The capital impairment rules applicable to companies that have sustained significant losses, set out in Article 100 of the Luxembourg Act of 10 August 1915 on commercial companies, were recently amended by the Act of 10 August 2016, modernising Luxembourg company law.
The previous version of Article 100 did not specify the exact requirements for its applicability and merely referred to a loss of the company's statutory share capital.
New Article 100 clarifies that the loss is determined based on the value of the net assets of the company. From now on, the board of directors must call a general meeting of shareholders if, pursuant to losses incurred, the value of the company's net assets falls below half or a quarter of its share capital, without prejudice to stricter provisions in the articles of association.

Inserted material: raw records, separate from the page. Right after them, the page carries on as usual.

Lemma parse_args_raises (argv : list pystr) :
  (exists i, (1 <= i <= 6)%nat /\ float (argv_at argv i) = Raise ValueError) ->
  parse_args argv = Raise ValueError.
Proof.
  intros (i & Hi & Hbad).
  destruct (parse_args argv) as [a | e] eqn:Hp.
  - destruct (parse_args_ok argv a Hp i Hi) as [x Hx]. congruence.
  - f_equal. revert Hp. unfold parse_args.
    repeat match goal with
    | |- context [ float ?s ] =>
        let E := fresh "E" in
        (destruct (float s) eqn:E; cbn [bind];
         [ | apply float_raises in E; congruence ])
    end.
    discriminate.
Qed.

(** The values the script prints on finite arguments, over the reals. *)
Lemma ecef_of_args_finite (lat lon h s e z : R) :
  let phi := lat * (PI / 180) in
  let lam := lon * (PI / 180) in
  ecef_of_args (mkArgs (Fin lat) (Fin lon) (Fin h) (Fin s) (Fin e) (Fin z))
  = Ok (Fin ((prime_vertical phi + h) * cos phi * cos lam
             + (s * sin phi * cos lam - e * sin lam + z * cos phi * cos lam)),
        Fin ((prime_vertical phi + h) * cos phi * sin lam
             + (s * sin phi * sin lam + e * cos lam + z * cos phi * sin lam)),
        Fin ((prime_vertical phi * (1 - value E_E ^ 2) + h) * sin phi
             + (- s * cos phi + z * sin phi))).
Proof.
  intros phi lam. unfold ecef_of_args. cbn [o_lat_deg o_lon_deg o_hae_km s_km e_km z_km].
  change (math.radians (Fin lat)) with (Fin phi).
  change (math.radians (Fin lon)) with (Fin lam).
  rewrite llh_to_ecef_finite, sez_to_ecef_finite. reflexivity.
Qed.

(** What an infinite latitude or longitude does to the script. *)
Lemma ecef_of_args_inf (a : args) :
  (PyFloat.is_inf (o_lat_deg a) || PyFloat.is_inf (o_lon_deg a))%bool = true ->
  ecef_of_args a = Raise ValueError.
Proof.
  intros H. unfold ecef_of_args.
  destruct (PyFloat.is_inf (o_lat_deg a)) eqn:Hlat.
  - rewrite llh_to_ecef_inf_lat by now rewrite radians_is_inf.
    reflexivity.
  - simpl in H.
    rewrite llh_to_ecef_inf_lon by now rewrite radians_is_inf.
    reflexivity.
Qed.

(** ** Command lines used below *)

Definition argv_zero : list pystr :=
  map str ["sez_to_ecef.py"; "0"; "0"; "0"; "0"; "0"; "0"]%string.

Definition argv_inf_lat : list pystr :=
  map str ["sez_to_ecef.py"; "inf"; "0"; "0"; "0"; "0"; "0"]%string.

Definition argv_inf_lon : list pystr :=
  map str ["sez_to_ecef.py"; "0"; "inf"; "0"; "0"; "0"; "0"]%string.

Definition argv_lon_90 : list pystr :=
  map str ["sez_to_ecef.py"; "0"; "90"; "0"; "0"; "0"; "0"]%string.

Definition argv_word : list pystr :=
  map str ["sez_to_ecef.py"; "0"; "0"; "0"; "1.5"; "east"; "0"]%string.

(** A latitude beyond the binary64 range. *)
Definition argv_lat_1e400 : list pystr :=
  map str ["sez_to_ecef.py"; "1e400"; "0"; "0"; "0"; "0"; "0"]%string.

Further, the board of directors must now prepare a special report to explain the reasons for the company's situation and justify its proposals. If the directors propose continuing the company's activity despite the loss, they must informs shareholders of the measures they intend to adopt in order to remedy the company's financial situation. This report must be specifically mentioned in the notice calling the general meeting, and each shareholder has the right to obtain a copy thereof at the company's registered office at least eight days prior to the meeting. A copy of the report must also be sent along with the notice. Failure to provide this report shall render any resolutions passed at the general meeting invalid, unless all shareholders waive this requirement.
The general meeting shall deliberate on whether to wind up the company and other potential measures on the agenda. The meeting must be held within two months from the time when the losses were first discovered or should have been discovered.

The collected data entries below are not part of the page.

Lemma train_one_epoch_runs (E : Engine) (t : Trainer) (r : Results)
  (params : Value) (B : Z) :
  config t !! "optimizer_params" = Some params →
  subscript params "train_batch_size" = Ok (VInt B) →
  world_size t ≠ 0%nat →
  can_log t →
  results t = Some r →
  train_one_epoch E t
  = Ok (let pa := phase_averages (use_tpu t) (world_size t) (rank t)
                    (train_batches E (current_epoch t)) in
        set_results (Some (append_train (fst (fst pa)) (snd (fst pa)) (snd pa) r))
          (set_states
             (Nat.iter (length (train_batches E (current_epoch t)))
                (optimizer_step E) (model t, optimizer t)) t)).
Proof.
  intros Hp HB Hws Hlog Hr.
  unfold train_one_epoch, train_batch_size. cbv zeta.
  rewrite (getitem_Some _ _ _ Hp), bind_Ok, HB, bind_Ok. cbn [as_int].
  rewrite bind_Ok.
  destruct (Nat.eqb (world_size t) 0) eqn:Ew;
    [apply Nat.eqb_eq in Ew; contradiction|].
  rewrite bind_Ok.
  rewrite (train_steps_ok E t _ _ Hlog), bind_Ok.
  fold (run_meters (use_tpu t) (world_size t) (rank t)
          (train_batches E (current_epoch t))).
  fold (phase_averages (use_tpu t) (world_size t) (rank t)
          (train_batches E (current_epoch t))).
  destruct (phase_averages _ _ _ _) as [[l a1] a5].
  cbn [results set_states]. rewrite Hr. reflexivity.
Qed.

(** X2.  [train] checks that save_freq is present, not that it can be
    divided by: with [save_freq = 0] and an epoch left to run, the
    training phase of that epoch runs to its end, [validate] then raises
    [ZeroDivisionError], and so does [train], before any checkpoint of the
    epoch is written. *)
Theorem zero_cadence_raises (E : Engine) (N : Z) (t : Trainer)
  (params : Value) (B : Z) :
  config t !! "save_freq" = Some (VInt 0) →
  config t !! "num_epochs" = Some (VInt N) →
  current_epoch t < N →
  config t !! "optimizer_params" = Some params →
  subscript params "train_batch_size" = Ok (VInt B) →
  world_size t ≠ 0%nat →
  can_log t →
  is_Some (results t) →
  (∃ t1, train_one_epoch E t = Ok t1 ∧
         validate E t1 = Raise ZeroDivisionError) ∧
  train E t = Raise ZeroDivisionError.
Proof.
  intros HF HN Hlt Hp HB Hws Hlog [r Hr].
  assert (Hval : ∀ t1, config t1 = config t →
                       validate E t1 = Raise ZeroDivisionError).
  { intros t1 Hcfg. unfold validate, cadence_hit. rewrite Hcfg.
    rewrite (getitem_Some _ _ _ HF), bind_Ok. reflexivity. }
  split.
  - eexists. split.
    + exact (train_one_epoch_runs E t r params B Hp HB Hws Hlog Hr).
    + apply Hval. reflexivity.
  - unfold train, check_key.
    rewrite (has_key_Some _ _ _ HF), (has_key_Some _ _ _ HN),
      (getitem_Some _ _ _ HN).
    cbn [py_assert]. rewrite !bind_Ok. cbn [as_int]. rewrite bind_Ok.
    destruct (Z.to_nat (N - current_epoch t)) as [|n] eqn:En; [lia|].
    cbn [train_loop]. unfold run_epoch.
    rewrite (train_one_epoch_runs E (set_current_epoch (current_epoch t) t) r
               params B Hp HB Hws Hlog Hr).
    rewrite bind_Ok. rewrite Hval by reflexivity. reflexivity.
Qed.

(** X2 on the sample job with the cadence set to zero. *)
Lemma zero_cadence_raises_witness :
  train sample_engine (sample_trainer 0 10) = Raise ZeroDivisionError.
Proof.
  destruct (zero_cadence_raises sample_engine 10 (sample_trainer 0 10)
              (VDict [("train_batch_size", VInt 8); ("val_batch_size", VInt 8)])
              8) as [_ H].
  - reflexivity.
  - reflexivity.
  - cbn. lia.
  - reflexivity.
  - reflexivity.
  - discriminate.
  - right. reflexivity.
  - eexists. reflexivity.
  - exact H.
Defined.

(** ** What any number of epochs keeps *)

Lemma after_epoch_syncs (F N i : Z) (x : Value) (t : Trainer)
  (r : Results) (b : Q) (s : StateDict * StateDict) (tr va : Q * Q * Q) :
  syncs (after_epoch F N i x t r b s tr va) = syncs t.
Proof.
  unfold syncs. cbn [database after_epoch].
  destruct (database t) as [db|]; [|reflexivity].
  destruct (gate F N i && Nat.eqb (rank t) 0); reflexivity.
Qed.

As in the past, resolutions are adopted according to the rules applicable to amend the company's articles of association, unless the value of the net assets falls below a quarter of the company's share capital, in which case a resolution to wind up the company may be adopted with the approval of only a quarter of the votes cast at the general meeting. Furthermore, the directors may still be held personally liable to the company for any increase in losses due to noncompliance with the abovementioned requirements.

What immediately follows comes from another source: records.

Lemma advance_on_empty_steps_witness :
  exists w',
    demo_advance demo_lead_id None
                 (demo_world (demo_project [])
                             (demo_lead demo_project_id "A" "new")) =
      (w', Raise IndexError) /\
    quiet (demo_world (demo_project []) (demo_lead demo_project_id "A" "new"))
          w'.
Proof.
  destruct (advance_on_empty_steps_raises
              demo_ObjectId demo_repr demo_utcnow demo_send_json
              (demo_world (demo_project [])
                          (demo_lead demo_project_id "A" "new"))
              demo_lead_id None
              (demo_lead demo_project_id "A" "new") (demo_project []))
    as [_ H]; [reflexivity | reflexivity | reflexivity | exact H].
Defined.

Lemma advance_fails_witness :
  exists w' status_code detail,
    demo_advance "cccccccccccccccccccccccc" None
                 (demo_world (demo_project abc)
                             (demo_lead demo_project_id "A" "new")) =
      (w', Raise (HTTPException status_code detail)) /\
    quiet (demo_world (demo_project abc) (demo_lead demo_project_id "A" "new"))
          w'.
Proof.
  apply (advance_fails_without_lead_or_project
           demo_ObjectId demo_repr demo_utcnow demo_send_json).
  intros lead project H. vm_compute in H. discriminate.
Defined.

(** C8, counterexample.  The lead's [project_id] is the empty string, which
    is the id of no project; the route takes the project named "Leadflow
    Demo" instead, writes the lead and notifies the observers. *)
Lemma lead_without_project_id_is_advanced :
  let lead := demo_lead "" "A" "new" in
  let w := demo_world (demo_project abc) lead in
  stored_lead demo_ObjectId (w_db w) demo_lead_id = Ok (Some lead) /\
  to_obj_id demo_ObjectId (dict_get "project_id" lead) =
    Raise (HTTPException 400 "Invalid ID format") /\
  find_one (peek (w_db w) "project")
           [("_id", Literal (dict_get "project_id" lead))] = None /\
  exists w' u lead',
    demo_advance demo_lead_id None w = (w', Ok u) /\
    find_one (peek (w_db w') "lead") [("_id", Literal (VOid demo_lead_id))] =
      Some lead' /\
    assoc "current_step" lead' = Some (VStr "B") /\
    length (seq_of (assoc "history" lead')) =
      S (length (seq_of (assoc "history" lead))) /\
    length (w_sent w') = 3.
Proof.
  split; [reflexivity|]. split; [reflexivity|]. split; [reflexivity|].
  do 3 eexists. split; [lazy; reflexivity|]. repeat split; lazy; reflexivity.
Qed.


(** ** Copies handed out by [find] *)

(** Seen through [view], the heap model of [find] is [find]. *)
Lemma shared_find_view (h : Shared.heap) (n : string) (a : nat)
      (s : list (value * Shared.document)) (filt : filter) :
  map (Shared.view h) (Shared.find h s filt) =
  find (mkCollection n (Shared.view_store h s) a) filt.
Proof.
  unfold Shared.find, find, Shared.view_store. simpl.
  induction s as [|[k d] s IH]; simpl; auto.
  destruct (_match_filter (Shared.view h d) filt); simpl; now rewrite IH.
Qed.

(** C6.  A document returned by [find_one] holds the very list objects of
    the stored document: after the caller appends to the [history] of its
    copy, the same [find_one] returns a different history.  Rebinding a
    field of the copy leaves the store alone. *)
Theorem returned_copy_shares_nested_lists :
  let filt := [("_id", Literal (VStr "mem_lead_1"))] in
  exists copy,
    Shared.find_one shared_heap shared_store filt = Some copy /\
    let h' := Shared.item_append shared_heap copy "history" (VStr "junk") in
    option_map (Shared.view shared_heap)
               (Shared.find_one shared_heap shared_store filt) =
      Some [("_id", VStr "mem_lead_1"); ("status", VStr "new");
            ("history", VList [VStr "created"])] /\
    option_map (Shared.view h') (Shared.find_one h' shared_store filt) =
      Some [("_id", VStr "mem_lead_1"); ("status", VStr "new");
            ("history", VList [VStr "created"; VStr "junk"])] /\
    Shared.item_set copy "status" (VStr "lost") <> copy /\
    Shared.view_store h' shared_store <>
      Shared.view_store shared_heap shared_store.
Proof.
  eexists. split; [reflexivity|]. simpl.
  repeat split; try reflexivity; discriminate.
Qed.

Finally, strictly speaking, Article 100 applies only to the following corporate forms: société anonyme, société en commandite par actions, société européenne, société par actions simplifiée and the société coopérative organisée comme une société anonyme. It may however be advisable from a corporate governance standpoint for managers of a société à responsabilité limitée and other types of companies to follow the procedures laid down in Article 100.
The new law entered into force on 23 August 2016.